Use BVSOLVE to solve a boundary-value ODE or DAE system in the form: (the system can have as many equations as needed)

Example:

\frac{d y_{1}}{d x} = f_{1} (x, y_{1}, y_{2}, y_{3})

\frac{d y_{2}}{d x} = f_{2} (x, y_{1}, y_{2}, y_{3})

With optional one or more algebraic equations:

0 = g_{1} (x, y_{1}, y_{2}, y_{3})

Boundary Conditions

To complete description of the problem, boundary conditions implicating the differential variables are required. General nonlinear boundary conditions can be specified at any location within the the system spatial domain [x_s, x_e].

Inputs

Required Inputs

eqns a reference to the system formulas (f₁, f₂,..,g₁,..).

vars a reference to the system variables in the following order (x, y₁, y₂,.. ).

Optional. You can define starting guess for (y₁, y₂,.. ). The guess can be a constant or a function of x.

Variables order must be consistent with equations order. For example, given this order (x, y₁, y₂,.. ) implies dy₁/dx = f₁, dy₂/dx = f₂ and so forth.

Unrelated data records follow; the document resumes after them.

(** * wasmdump: a shallow embedding of [wasmdump.py] and its properties

    The dump tool reads a WebAssembly binary through a cursor class
    ([ReadData]), decodes LEB128 integers, types, instructions and
    sections, and prints one annotation per decoded byte range.

    Conventions of the embedding.
    - A Python [bytes] object is a [list Z] of values in [0, 256).
    - Positions and sizes ([rpos], [fpos], the [size] argument of
      [read]) are [nat]: the program only ever builds them from [len],
      from sums of such values and from unsigned LEB128 values.
    - A method of a mutable object is a function from the object to an
      outcome and the object afterwards.
    - A Python exception is a value of [exn]; an uncaught exception ends
      the run, so every sequencing operator stops at the first [Raise].
    - A Python [str] is a Rocq [string] holding its UTF-8 encoding.
    - The interpreter is rendered within its limits.  The conversion of
      an int to decimal ([str], an f-string) is total here, and raises
      [ValueError] in CPython beyond [int_max_str_digits] digits; the
      walker nests without limit, and CPython ends with [RecursionError]
      beyond its recursion limit; an index is looked up as it is, and
      CPython refuses an index of [2^63] or more with an [IndexError] of
      its own.  The statements that depend on a limit carry it
      ([str_fits], [short_integers], [max_nesting], [shallow]). *)

From Stdlib Require Import ZArith String Ascii List Lia Bool.
From Stdlib Require Import DecimalString HexadecimalString.
Import ListNotations.

Open Scope string_scope.
Open Scope Z_scope.

(** ** Exceptions and outcomes *)

(** The exception classes the program raises, or that the Python
    runtime raises on its behalf, with the message text. *)
Inductive exn : Type :=
| IOError (msg : string)
| IndexError (msg : string)
| ValueError (msg : string)
| AttributeError (msg : string)
| NotImplementedError (msg : string)
| UnicodeDecodeError
| TypeError (msg : string).

(** [OutOfFuel] is not a Python outcome: it marks a walker of the
    embedding that was started with too small a recursion budget. *)
Inductive outcome (A : Type) : Type :=
| Return (a : A)
| Raise (e : exn)
| OutOfFuel.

Enter as a reference to a range. for Example, X1:X3. If your variables are not in a contiguous range, say X1, Y1, Y2, you can combine them and pass them as one reference as follows:
Use range union syntax (X1, Y1, Y2) . Supported in ExceLab 7 only
Use array constant syntax {X1, Y1, Y2}. Supported in Google Sheets only
ExceLab 365 supports only contiguous range input for multiple variables but, for convenience, will accept passing noncontiguous variables as string value "(X1,Y1,Y2)"

bcs A reference to a 2-column array defining the boundary conditions. The first column specifies boundary conditions points, and the 2nd column specifies corresponding boundary condition formulas. The boundary conditions points must be ordered from left to right.

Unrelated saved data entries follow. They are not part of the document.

(** * sedac_gpw_parser.plot: the map renderer [Plot]

    A shallow embedding of [src/sedac_gpw_parser/plot.py].

    Conventions of the embedding.
    - Python floats are read as exact rationals ([Q]); nothing here speaks
      about rounding, NaN or infinities.  Python's [/] on floats raises
      [ZeroDivisionError] on a zero divisor, and that is kept.
    - [str] values are [string]s; the only character the code inspects is
      the ASCII separator ["/"].
    - Everything the module reaches outside itself (the file system, the
      [Population] loader, [numpy.percentile], the colormap registry and the
      plotting calls of matplotlib/cartopy) is collected in a record [Env]
      of oracles.  The calls that act on the outside world, those of the
      file system, of the loader and of the plotting libraries, are the
      constructors of [call]; each is logged, in program order, in the
      [trace] of the [World], and one the oracle rejects raises after being
      logged, so that the statements after it are not executed.  The two
      look-ups that only return a value, [cm.get_cmap] and
      [numpy.percentile], and [set_under] on the ramp just looked up, are
      not logged: the trace says nothing about them. *)

From Stdlib Require Import ZArith QArith Lqa Lia List String Ascii Bool.
From Stdlib Require Import DecimalString DecimalZ DecimalPos Qround.
Import ListNotations.

Set Implicit Arguments.

Local Open Scope string_scope.
Local Open Scope Q_scope.

(** ** Python primitives used by the module *)

Module Py.

(** [s[-1]]: the last character, [None] standing for [IndexError]. *)
Fixpoint last_char (s : string) : option ascii :=
  match s with
  | EmptyString => None
  | String c EmptyString => Some c
  | String _ rest => last_char rest
  end.

(** [str(n)] for an [int]. *)
Definition str (n : Z) : string :=
  NilZero.string_of_int (Z.to_int n).

(** Conversion of an [int] operand in mixed [int]/[float] arithmetic. *)
Definition float_of_nat (n : nat) : Q := inject_Z (Z.of_nat n).

End Py.

(** ** Data model *)

(** A two-dimensional numpy array: its [shape] and its cells in row-major
    order. *)
Record ndarray : Type := mk_ndarray {
  n_row : nat;
  n_col : nat;
  cells : list Q
}.

Definition shape (a : ndarray) : nat * nat := (n_row a, n_col a).

Definition wf_ndarray (a : ndarray) : Prop :=
  List.length (cells a) = (n_row a * n_col a)%nat.

(** The attributes that [Population.__init__] leaves on the object. *)
Record Population : Type := mk_Population {
  _population : ndarray;
  _llcrnrlon : Q;
  _llcrnrlat : Q;
  _cellsize : Q
}.

(** [(ll_x, ur_x, ll_y, ur_y)] *)
Definition Extent : Type := (Q * Q * Q * Q)%type.

(** A matplotlib colormap, as far as this module touches it: the ramp it was
    looked up under and the colour set by [set_under]. *)
Record Colormap : Type := mk_Colormap {
  cm_name : string;
  cm_under : option string
}.

Definition set_under (c : Colormap) (colour : string) : Colormap :=
  {| cm_name := cm_name c; cm_under := Some colour |}.

(** The attributes of a [Plot] instance. *)
Record Plot : Type := mk_Plot {
  base : Population;
  _country_id : Z;
  plot_folder : string;
  _output_path : string;
  _img_extent : Extent;
  _cmap : Colormap
}.

(** [Bbox] returned by [Axes.get_position]. *)
Record Bbox : Type := mk_Bbox {
  x0 : Q;
  y0 : Q;
  width : Q;
  height : Q
}.

(** Calls that leave the module, with the arguments the module computes. *)
Inductive call : Type :=
| OsPathExists (path : string)
| OsMkdir (path : string)
| PopulationInit (country_id : Z)
| PltFigure (figsize : Q * Q)
| PltAxes
| PltSubplotsAdjust (right left bottom top : Q)
| NaturalEarthFeature (category name scale : string)
| AddFeature (zorder : Z) (linewidth : Q)
| Coastlines (resolution : string) (linewidth : Q) (zorder : Z)
| SetExtent (extent : Extent)
| Imshow (data : ndarray) (vmin vmax : Q) (extent : Extent) (cmap : Colormap)
| GetPosition
| FigAddAxes (rect : Q * Q * Q * Q)
| PltColorbar (extend : string) (shrink : Q)
| SetLabel (label : string) (size : Z)
| SetTitle (title : string)
| PltShow
| PltSavefig (path : string)
| PltClose.

Inductive exn : Type :=
| IndexError
| ZeroDivisionError
| Raised (by_call : call)
| UnknownColormap (name : string).

(** The outside world as the module sees it. *)
Record Env : Type := mk_Env {
  (** [os.mkdir path] succeeds *)
  mkdir_ok : string -> bool;
  (** [Population.__init__]: the loaded attributes, or a failure *)
  population_init : Z -> option Population;
  (** [matplotlib.cm.get_cmap] *)
  get_cmap : string -> option Colormap;
  (** [numpy.percentile a q] on a one-dimensional array *)
  np_percentile : list Q -> Q -> Q;
  (** a matplotlib/cartopy call returns normally *)
  render_ok : call -> bool;
  (** what [Axes.get_position] returns *)
  axes_position : Bbox
}.

Record World : Type := mk_World {
  dirs : list string;
  trace : list call
}.

Definition log (c : call) (w : World) : World :=
  {| dirs := dirs w; trace := trace w ++ [c] |}.

(** ** State and exception monad *)

Inductive result (A : Type) : Type :=
| Ok (a : A)
| Err (e : exn).
Arguments Ok {A} a.
Arguments Err {A} e.

Definition M (A : Type) : Type := World -> result A * World.

Definition ret {A} (a : A) : M A := fun w => (Ok a, w).
Definition raise {A} (e : exn) : M A := fun w => (Err e, w).
Definition bind {A B} (m : M A) (k : A -> M B) : M B :=
  fun w => match m w with
           | (Ok a, w') => k a w'
           | (Err e, w') => (Err e, w')
           end.

Notation "x <- m ;; k" := (bind m (fun x => k))
  (at level 61, m at next level, right associativity).
Notation "m ;;; k" := (bind m (fun _ => k))
  (at level 61, right associativity).

(** ** The module, over an arbitrary outside world *)

Definition Qltb (x y : Q) : bool := negb (Qle_bool y x).

Definition with_cmap (self : Plot) (cmap : Colormap) : Plot :=
  {| base := base self;
     _country_id := _country_id self;
     plot_folder := plot_folder self;
     _output_path := _output_path self;
     _img_extent := _img_extent self;
     _cmap := cmap |}.

Definition with_img_extent (self : Plot) (extent : Extent) : Plot :=
  {| base := base self;
     _country_id := _country_id self;
     plot_folder := plot_folder self;
     _output_path := _output_path self;
     _img_extent := extent;
     _cmap := _cmap self |}.

(** Attributes that [__init__] has not assigned yet; both are overwritten
    before [__init__] returns. *)
Definition unset_extent : Extent := (0, 0, 0, 0).
Definition unset_cmap : Colormap := {| cm_name := ""; cm_under := None |}.

Definition default_plot_folder : string := "./plots/".
Definition default_colormap : string := "Purples".
Definition default_padding : Q := 0.025.

Section Renderer.

Variable env : Env.

(** *** Calls into the outside world *)

Definition os_path_exists (path : string) : M bool :=
  fun w => (Ok (existsb (String.eqb path) (dirs w)), log (OsPathExists path) w).

Definition os_mkdir (path : string) : M unit :=
  fun w =>
    let w' := log (OsMkdir path) w in
    if existsb (String.eqb path) (dirs w) then (Err (Raised (OsMkdir path)), w')
    else if mkdir_ok env path
         then (Ok tt, {| dirs := path :: dirs w'; trace := trace w' |})
         else (Err (Raised (OsMkdir path)), w').

Definition Population__init__ (country_id : Z) : M Population :=
  fun w =>
    let w' := log (PopulationInit country_id) w in
    match population_init env country_id with
    | Some pop => (Ok pop, w')
    | None => (Err (Raised (PopulationInit country_id)), w')
    end.

Definition cm_get_cmap (name : string) : M Colormap :=
  match get_cmap env name with
  | Some cmap => ret cmap
  | None => raise (UnknownColormap name)
  end.

(** A matplotlib/cartopy call. *)
Definition render (c : call) : M unit :=
  fun w =>
    let w' := log c w in
    if render_ok env c then (Ok tt, w') else (Err (Raised c), w').

(** Python's [a / b] on floats. *)
Definition truediv (a b : Q) : M Q :=
  if Qeq_bool b 0 then raise ZeroDivisionError else ret (a / b).

(** *** [_add_colorbar_axs] *)

Definition _add_colorbar_axs : M unit :=
  render GetPosition ;;;
  let axpos := axes_position env in
  let pos_x := x0 axpos + width axpos + 0.025 in
  let pos_y := y0 axpos + height axpos * 0.1 in
  let cax_width := 0.025 in
  let cax_height := height axpos * 0.8 in
  render (FigAddAxes (pos_x, pos_y, cax_width, cax_height)).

Boundary condition points may be repeated if multiple boundary conditions are specified at the same location.

A boundary condition formula is arranged with respect to zero on one side. For Example, suppose that the boundary condition (BC) at x₀ is y₁= y₂+1, then the BC formula may be defined as =Y1-Y2-1.

domain a vector defining the start and end values for the spatial domain. Additional optional data controls the output spatial values in the computed solution as described below.

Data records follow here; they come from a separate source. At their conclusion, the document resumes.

(** * MTInversion, tutorial/2_data_prep.ipynb: data preparation and synthetics

    A shallow embedding of the notebook's code cells.  The notebook is a
    straight-line Python program over a kernel namespace, a file system and
    the shell; each code cell is embedded as a computation in a state and
    exception monad, and the ObsPy calls it makes on traces are embedded as
    functions on a [Trace] record.

    Numbers.  Python floats and ObsPy time stamps are embedded as exact
    rationals ([Q]); integers as [Z].  Rounding to the binary64 grid and to
    the nanosecond grid of [UTCDateTime] is not part of the model.

    The first part holds the embedding, the second the facts about it. *)

From Stdlib Require Import ZArith QArith Qround Qabs Lqa Lia.
From Stdlib Require Import List Ascii String DecimalString Sorted Permutation.
From stdpp Require Import gmap strings.

Open Scope Z_scope.

(** ** Rounding *)

Module Rounding.

(** Python's [int(x)] on a float: truncation towards zero. *)
Definition Qtrunc (q : Q) : Z :=
  if Qle_bool 0 q then Qfloor q else Qceiling q.

(** [numpy.sign]. *)
Definition Qsign (q : Q) : Z := Z.sgn (Qnum q).

(** Python 3 [round(x)] and [numpy.round(x)]: nearest integer, ties to the
    even neighbour. *)
Definition py_round (q : Q) : Z :=
  let f := Qfloor q in
  match (q - inject_Z f ?= 1 # 2)%Q with
  | Lt => f
  | Gt => f + 1
  | Eq => if Z.even f then f else f + 1
  end.

(** [obspy.core.compatibility.round_away]:
<<
    floor = np.floor(number)
    ceil = np.ceil(number)
    if (floor != ceil) and (abs(number - floor) == abs(ceil - number)):
        return int(int(number) + int(np.sign(number)))
    else:
        return int(np.round(number))
>> *)
Definition round_away (number : Q) : Z :=
  let floor := Qfloor number in
  let ceil := Qceiling number in
  if negb (floor =? ceil)
     && Qeq_bool (Qabs (number - inject_Z floor)) (Qabs (inject_Z ceil - number))
  then Qtrunc number + Qsign number
  else py_round number.

End Rounding.
Import Rounding.

(** ** Python strings and number formatting *)

Module PyStr.

Local Open Scope string_scope.

(** [s[:-n]] for a positive literal [n]. *)
Definition slice_to_neg (n : nat) (s : string) : string :=
  substring 0 (String.length s - n)%nat s.

(** [s[-1]]; [None] stands for the [IndexError] on the empty string. *)
Fixpoint last_char (s : string) : option ascii :=
  match s with
  | EmptyString => None
  | String c EmptyString => Some c
  | String _ rest => last_char rest
  end.

Definition of_char (c : ascii) : string := String c EmptyString.

(** ['.'.join(parts)] and [','.join(parts)]. *)
Fixpoint join (sep : string) (parts : list string) : string :=
  match parts with
  | nil => ""
  | p :: nil => p
  | p :: rest => p +:+ sep +:+ join sep rest
  end.

Definition digits (n : N) : string := NilZero.string_of_uint (N.to_uint n).

(** [format(z, 'd')] on an [int]. *)
Definition format_d (z : Z) : string :=
  if (z <? 0)%Z then "-" +:+ digits (Z.abs_N z) else digits (Z.to_N z).

Fixpoint zeros (n : nat) : string :=
  match n with
  | O => ""
  | S k => String "0" (zeros k)
  end.

Definition zfill (width : nat) (s : string) : string :=
  zeros (width - String.length s)%nat +:+ s.

(** [format(x, '.<prec>f')]: the value rounded to [prec] decimals, ties to
    even, printed in fixed notation. *)
Definition format_f (prec : nat) (x : Q) : string :=
  let scale := (10 ^ Z.of_nat prec)%Z in
  let m := py_round (Qabs x * inject_Z scale) in
  let frac :=
    match prec with
    | O => ""
    | _ => "." +:+ zfill prec (digits (Z.to_N (m mod scale)%Z))
    end in
  let body := digits (Z.to_N (m / scale)%Z) +:+ frac in
  if Qle_bool 0 x then body else "-" +:+ body.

Domain formats for solution output control

Format	Remarks
{`x_s, x_e`}	The domain [`x_s, x_e`] is divided uniformly according to the number of allocated rowsin the output array.
{`{x_s, x_e, ndiv`}	The domain [`x_s, x_e`] is divided uniformly into `ndiv` subintervals.The allocated output array must have sufficient rows to hold the result.
{`x_s, x₁, x₂, .., x_e`}	Solution results are reported for the supplied values only. The allocated output array must have sufficient rows to hold the result.

Optional Inputs

m the number of algebraic equations for a DAE system.

For a DAE system, algebraic equations and variables should be listed last in eqns and vars.

rtol relative error tolerance. you may specify a fixed value for all variables, or supply vector of tolerances for each variable in vars. Default is 1.0e-4.

ctrl a set of key/value pairs for algorithmic control as detailed below.

Description of key/value pairs for algorithmic control

Algorithm Control

Key	MAXMESH
Default Value	1000 (Integer)
Remarks	Sets an upper bound on the mesh size for the spatial domain.

Key	INITMESH
Default Value	7 (Integer)
Remarks	Sets the initial mesh size which is refined adaptively during iterations.

Key	KORDER
Admissible Values (Integer)	2 ≤ KORDER ≤ 7
Default Value	4
Remarks	No. of collocation points per mesh subinterval. A higher value will increase computational cost.It may help with a highly oscillating system.

Key	LINEAR
Admissible Values (Boolean)	True or False
Default Value	False
Remarks	Set to TRUE if the problem is linear with linear boundary conditions

Key	ERROREST
Admissible Values (Boolean)	True or False
Default Value	False
Remarks	Set to true to report global error estimates for the differential variables in the solution output array.The last row of the allocated output array will be reserved for the error estimates.

Jacobian Approximation

Key	JACSTEP
Admissible Values (Real)	`0 < JACSTEP < 0.1`
Default Value	The default step is computed dynamically based on machine accuracy, preset limits and function metric. For an order(1) function it is approximately 1.0e-8.
Remarks	The default value generally produces accurate approximations; however relaxing the default value may aid convergence on some problems with unknown Jacobian such as parameterized problems.

Key	JACSCHEME
Admissible Values (Integer)	1 for First order Euler forward scheme 2 for Second order Euler forward scheme
Default Value	1
Remarks	First order scheme is generally sufficient.

Output Format

BVSOLVE is evaluated as an array formula in an allocated range of the spreadsheet. It computes and displays a formatted solution as illustrated in Figure 1 for a system with two state variables and a spatial domain [0 ,1]. The first column displays the spatial points, and the subsequent columns display the corresponding values of the state variables.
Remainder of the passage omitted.